Establish how many lines in the entries hold the string "that". The number by itself is the whole answer.

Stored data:
>>>

(** C2 fails in the check-in handler.  Its search for an open row of today
    stops at [23:59:59] on the second, where the toggle's search runs up to
    the next midnight: a row checked in during the last second of the day is
    not found, and a second check-in in that second creates a second open
    row for the same employee and day (the same day in UTC and in UTC+7). *)
Theorem check_in_last_second_two_open_rows :
  let t1 := Clock.datetime 2025 1 1 23 59 59 200000 in
  let t2 := Clock.datetime 2025 1 1 23 59 59 600000 in
  let first := @check_in utc_runtime t1 (Some demo_user) checkin_at_office (demo_db []) in
  let second := @check_in utc_runtime t2 (Some demo_user) checkin_at_office first.2 in
  (status first.1 = 200 /\ status second.1 = 200)
  /\ attendances first.2 = [demo_row 1 t1 None]
  /\ attendances second.2 = [demo_row 1 t1 None; demo_row 2 t2 None]
  /\ (Clock.date_of t1 = Clock.date_of t2 /\ spec_local_date t1 = spec_local_date t2)
  /\ (@existing_domain utc_runtime t2 demo_employee (demo_row 1 t1 None) = false
      /\ @today_domain utc_runtime t2 demo_employee (demo_row 1 t1 None) = true)
  /\ at_most_one_open Clock.date_of (attendances first.2)
  /\ ~ at_most_one_open Clock.date_of (attendances second.2)
  /\ ~ at_most_one_open spec_local_date (attendances second.2).
Proof.
  cbv zeta.
  assert (Hfirst :
            attendances
              (@check_in utc_runtime (Clock.datetime 2025 1 1 23 59 59 200000)
                 (Some demo_user) checkin_at_office (demo_db [])).2
            = [demo_row 1 (Clock.datetime 2025 1 1 23 59 59 200000) None])
    by (vm_compute; reflexivity).
  assert (Hsecond :
            attendances
              (@check_in utc_runtime (Clock.datetime 2025 1 1 23 59 59 600000)
                 (Some demo_user) checkin_at_office
                 (@check_in utc_runtime (Clock.datetime 2025 1 1 23 59 59 200000)
                    (Some demo_user) checkin_at_office (demo_db [])).2).2
            = [demo_row 1 (Clock.datetime 2025 1 1 23 59 59 200000) None;
               demo_row 2 (Clock.datetime 2025 1 1 23 59 59 600000) None])
    by (vm_compute; reflexivity).
  split; [split; vm_compute; reflexivity |].
  split; [exact Hfirst |]. split; [exact Hsecond |].
  split; [split; vm_compute; reflexivity |].
  split; [split; vm_compute; reflexivity |].
  rewrite Hfirst, Hsecond. split; [| split].
  - intros employee day. cbn [List.filter].
    destruct (open_on Clock.date_of employee day _); cbn [length]; lia.
  - intros Hinv.
    specialize (Hinv 1 (Clock.date_of (Clock.datetime 2025 1 1 23 59 59 200000))).
    vm_compute in Hinv. lia.
  - intros Hinv.
    specialize (Hinv 1 (spec_local_date (Clock.datetime 2025 1 1 23 59 59 200000))).
    vm_compute in Hinv. lia.
Qed.


(** * Further properties *)

(** ** More on the session store *)

Section SessionStoreMore.
Import SessionManager.

Lemma get_user_id_unknown (now : Z) (token : string)
    (sessions : gmap string session_data) :
  sessions !! token = None -> get_user_id now token sessions = (None, sessions).
Proof. intros Hnone. unfold get_user_id. rewrite Hnone. reflexivity. Qed.

Lemma get_user_id_other (now : Z) (token other : string)
    (sessions : gmap string session_data) :
  other <> token ->
  (get_user_id now token sessions).2 !! other = sessions !! other.
Proof.
  intros Hne. unfold get_user_id.
  destruct (sessions !! token) as [d |]; [| reflexivity].
  destruct (bool_decide _); cbn [snd].
  - apply lookup_insert_ne. congruence.
  - apply lookup_delete_ne. congruence.
Qed.

(** X1. After [remove_session] the token no longer authenticates, removing
    it again changes nothing, and the other tokens keep their entries. *)
Theorem remove_session_forgets (now : Z) (token other : string)
    (sessions : gmap string session_data) :
  (get_user_id now token (remove_session token sessions)).1 = None
  /\ (get_user_id now token (remove_session token sessions)).2
     = remove_session token sessions
  /\ remove_session token (remove_session token sessions)
     = remove_session token sessions
  /\ (other <> token -> remove_session token sessions !! other = sessions !! other).
Proof.
  unfold remove_session.
  rewrite (get_user_id_unknown now token (delete token sessions))
    by apply lookup_delete_eq.
  repeat split.
  - apply delete_id, lookup_delete_eq.
  - intros Hne. apply lookup_delete_ne. congruence.
Qed.

(** X2. [store_session] also cleans up: an entry of another token whose
    [created_at] lies more than 24 hours before [now] is gone afterwards, an
    entry that is at most 24 hours old is kept as it is, and the store grows
    by at most one entry. *)
Theorem store_session_cleans_up (now : Z) (token other : string) (uid : Z)
    (d : session_data) (sessions : gmap string session_data) :
  other <> token ->
  sessions !! other = Some d ->
  (Clock.hours 24 < now - created_at d ->
   store_session now token uid sessions !! other = None)
  /\ (now - created_at d <= Clock.hours 24 ->
      store_session now token uid sessions !! other = Some d)
  /\ (get_session_count (store_session now token uid sessions)
      <= S (get_session_count sessions))%nat.
Proof.
  intros Hne Hd. change (Clock.hours 24) with _cleanup_interval.
  unfold store_session, _cleanup_expired_sessions.
  assert (Hins : <[token := {| user_id := uid; created_at := now; last_used := now |}]>
                   sessions !! other = Some d)
    by (rewrite lookup_insert_ne by congruence; exact Hd).
  split; [| split].
  - intros Hold. apply map_lookup_filter_None. right.
    intros x Hx. rewrite Hins in Hx. injection Hx as <-. cbn [snd]. lia.
  - intros Hyoung. apply map_lookup_filter_Some. split; [exact Hins |].
    cbn [snd]. lia.
  - unfold get_session_count.
    etransitivity; [apply map_subseteq_size, map_filter_subseteq |].
    rewrite map_size_insert. destruct (sessions !! token); simpl; lia.
Qed.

<<<

Task solution:
2